■ **Description of the task**:
Retype the records below from their first line through the line containing "Context (n : nat)", and include nothing else.

[Records for the task — start]

Lemma column_put_slot σ c i j v w :
  slot σ c i v ->
  column (put_slot c i w σ) j = if decide (j = i) then <[c := w ≫= text σ]> (column σ j) else column σ j.
Proof.
  intros (l & Hc & Hi). apply map_eq. intros c'. unfold column, put_slot. cbn. rewrite lookup_omap.
  pose proof (lookup_lt_Some _ _ _ Hi) as Hlt. destruct (decide (c' = c)) as [->|Hne].
  - rewrite lookup_alter_eq, Hc. cbn. case_decide; subst.
    + by rewrite lookup_insert_eq, list_lookup_insert_eq.
    + by rewrite lookup_omap, Hc, list_lookup_insert_ne.
  - rewrite lookup_alter_ne by done. case_decide; [|by rewrite lookup_omap]. by rewrite lookup_insert_ne, lookup_omap.
Qed.

(** The code drops the old reference before it overwrites the slot. *)
Lemma decref_put σ c lk v u w :
  slot σ c (vl_idx lk) u ->
  (strpool_decref v ≫= fun _ => put_value c lk w) σ = (put_value c lk w ≫= fun _ => strpool_decref v) σ.
Proof.
  intros Hs. rewrite (SM_bind_eq _ _ _ _ _ (put_value_run σ c lk u w Hs)).
  destruct v as [a|]; [|cbn [strpool_decref]; by rewrite bind_ret, (put_value_run σ c lk u w Hs)].
  unfold strpool_decref. destruct (vs_strings σ !! a) as [p|] eqn:Ha.
  2: { unfold mbind, SM_bind, the_string, put_slot. cbn. by rewrite Ha. }
  set (σ1 := put_slot c (vl_idx lk) w σ). assert (Ha1 : vs_strings σ1 !! a = Some p) by done.
  rewrite (SM_bind_eq _ _ _ _ _ (the_string_run a p σ1 Ha1)). rewrite !SM_assoc.
  rewrite (SM_bind_eq _ _ _ _ _ (the_string_run a p σ Ha)). destruct (bool_decide (pt_refcnt p > 0)); [|done].
  rewrite !SM_assoc, !bind_assert.
  rewrite (SM_bind_eq _ _ _ _ _ (put_refcnt_run a p _ σ1 Ha1)). rewrite !SM_assoc.
  rewrite (SM_bind_eq _ _ _ _ _ (put_refcnt_run a p _ σ Ha)). case_bool_decide.
  - rewrite bind_ret. by rewrite (put_value_run _ c lk u w).
  - unfold drop_string, mbind at 1, SM_bind at 1. by rewrite (put_value_run _ c lk u w).
Qed.

(** ** Operations on one parameter *)

(** The values of parameter [i] changed by [f], the others not at all. *)
Definition changes (i : nat) (f : gmap positive (option (list Z)) -> gmap positive (option (list Z))) (σ σ' : VStore) : Prop :=
  forall j, column σ' j = if decide (j = i) then f (column σ j) else column σ j.

Section Columns.
Context (n : nat) (D : gset positive) (room : Z.of_nat (size D) * Z.of_nat n < INT_MAX).

Definition Inv (σ : VStore) : Prop := VInv n [] σ /\ dom (vs_caches σ) = D.

Lemma refs_bound σ held : VInv n held σ -> dom (vs_caches σ) = D -> zlen (refs σ) <= Z.of_nat (size D) * Z.of_nat n.
Proof.
  intros HI HD. rewrite <- HD, size_dom, <- length_map_to_list. unfold refs. clear room HD. pose proof (vi_len _ _ _ HI) as Hl.
  assert (Hall : Forall (fun p : positive * list (option positive) => length p.2 = n) (map_to_list (vs_caches σ))).
  { apply Forall_forall. intros [c l] Hc%elem_of_map_to_list. by eapply Hl. }
  induction Hall as [|[c l] L Hx _ IH]; [unfold zlen; cbn; lia|]. cbn [length]. rewrite bind_cons, zlen_app.
  cbn [snd] in *.
  assert (zlen (cache_refs l) <= Z.of_nat n); [|lia]. rewrite <- Hx. clear.
  induction l as [|[a|] l IH]; unfold cache_refs, zlen in *; cbn in *; lia.
Qed.

Lemma dom_put_slot c i w σ : dom (vs_caches (put_slot c i w σ)) = dom (vs_caches σ).
Proof. unfold put_slot. cbn. apply dom_alter_L. Qed.

Lemma slot_exists σ c i : Inv σ -> c ∈ D -> (i < n)%nat -> exists v, slot σ c i v.
Proof.
  intros [HI HD] Hc Hi. rewrite <- HD in Hc. apply elem_of_dom in Hc as [l Hl].
  destruct (lookup_lt_is_Some_2 l i) as [v Hv]; [by rewrite (vi_len _ _ _ HI c l Hl)|]. by exists v, l.
Qed.

Lemma slot_live held σ c i a : VInv n held σ -> slot σ c i (Some a) -> is_Some (vs_strings σ !! a).
Proof.
  intros HI (l & Hc & Hi). apply (vi_live _ _ _ HI), elem_of_app. left. eapply refs_elem; [done|]. by eapply cache_elem.
Qed.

[Records for the task — finish]

■ **Answer**:
Lemma column_put_slot σ c i j v w :
  slot σ c i v ->
  column (put_slot c i w σ) j = if decide (j = i) then <[c := w ≫= text σ]> (column σ j) else column σ j.
Proof.
  intros (l & Hc & Hi). apply map_eq. intros c'. unfold column, put_slot. cbn. rewrite lookup_omap.
  pose proof (lookup_lt_Some _ _ _ Hi) as Hlt. destruct (decide (c' = c)) as [->|Hne].
  - rewrite lookup_alter_eq, Hc. cbn. case_decide; subst.
    + by rewrite lookup_insert_eq, list_lookup_insert_eq.
    + by rewrite lookup_omap, Hc, list_lookup_insert_ne.
  - rewrite lookup_alter_ne by done. case_decide; [|by rewrite lookup_omap]. by rewrite lookup_insert_ne, lookup_omap.
Qed.

(** The code drops the old reference before it overwrites the slot. *)
Lemma decref_put σ c lk v u w :
  slot σ c (vl_idx lk) u ->
  (strpool_decref v ≫= fun _ => put_value c lk w) σ = (put_value c lk w ≫= fun _ => strpool_decref v) σ.
Proof.
  intros Hs. rewrite (SM_bind_eq _ _ _ _ _ (put_value_run σ c lk u w Hs)).
  destruct v as [a|]; [|cbn [strpool_decref]; by rewrite bind_ret, (put_value_run σ c lk u w Hs)].
  unfold strpool_decref. destruct (vs_strings σ !! a) as [p|] eqn:Ha.
  2: { unfold mbind, SM_bind, the_string, put_slot. cbn. by rewrite Ha. }
  set (σ1 := put_slot c (vl_idx lk) w σ). assert (Ha1 : vs_strings σ1 !! a = Some p) by done.
  rewrite (SM_bind_eq _ _ _ _ _ (the_string_run a p σ1 Ha1)). rewrite !SM_assoc.
  rewrite (SM_bind_eq _ _ _ _ _ (the_string_run a p σ Ha)). destruct (bool_decide (pt_refcnt p > 0)); [|done].
  rewrite !SM_assoc, !bind_assert.
  rewrite (SM_bind_eq _ _ _ _ _ (put_refcnt_run a p _ σ1 Ha1)). rewrite !SM_assoc.
  rewrite (SM_bind_eq _ _ _ _ _ (put_refcnt_run a p _ σ Ha)). case_bool_decide.
  - rewrite bind_ret. by rewrite (put_value_run _ c lk u w).
  - unfold drop_string, mbind at 1, SM_bind at 1. by rewrite (put_value_run _ c lk u w).
Qed.

(** ** Operations on one parameter *)

(** The values of parameter [i] changed by [f], the others not at all. *)
Definition changes (i : nat) (f : gmap positive (option (list Z)) -> gmap positive (option (list Z))) (σ σ' : VStore) : Prop :=
  forall j, column σ' j = if decide (j = i) then f (column σ j) else column σ j.

Section Columns.
Context (n : nat) (D : gset positive) (room : Z.of_nat (size D) * Z.of_nat n < INT_MAX).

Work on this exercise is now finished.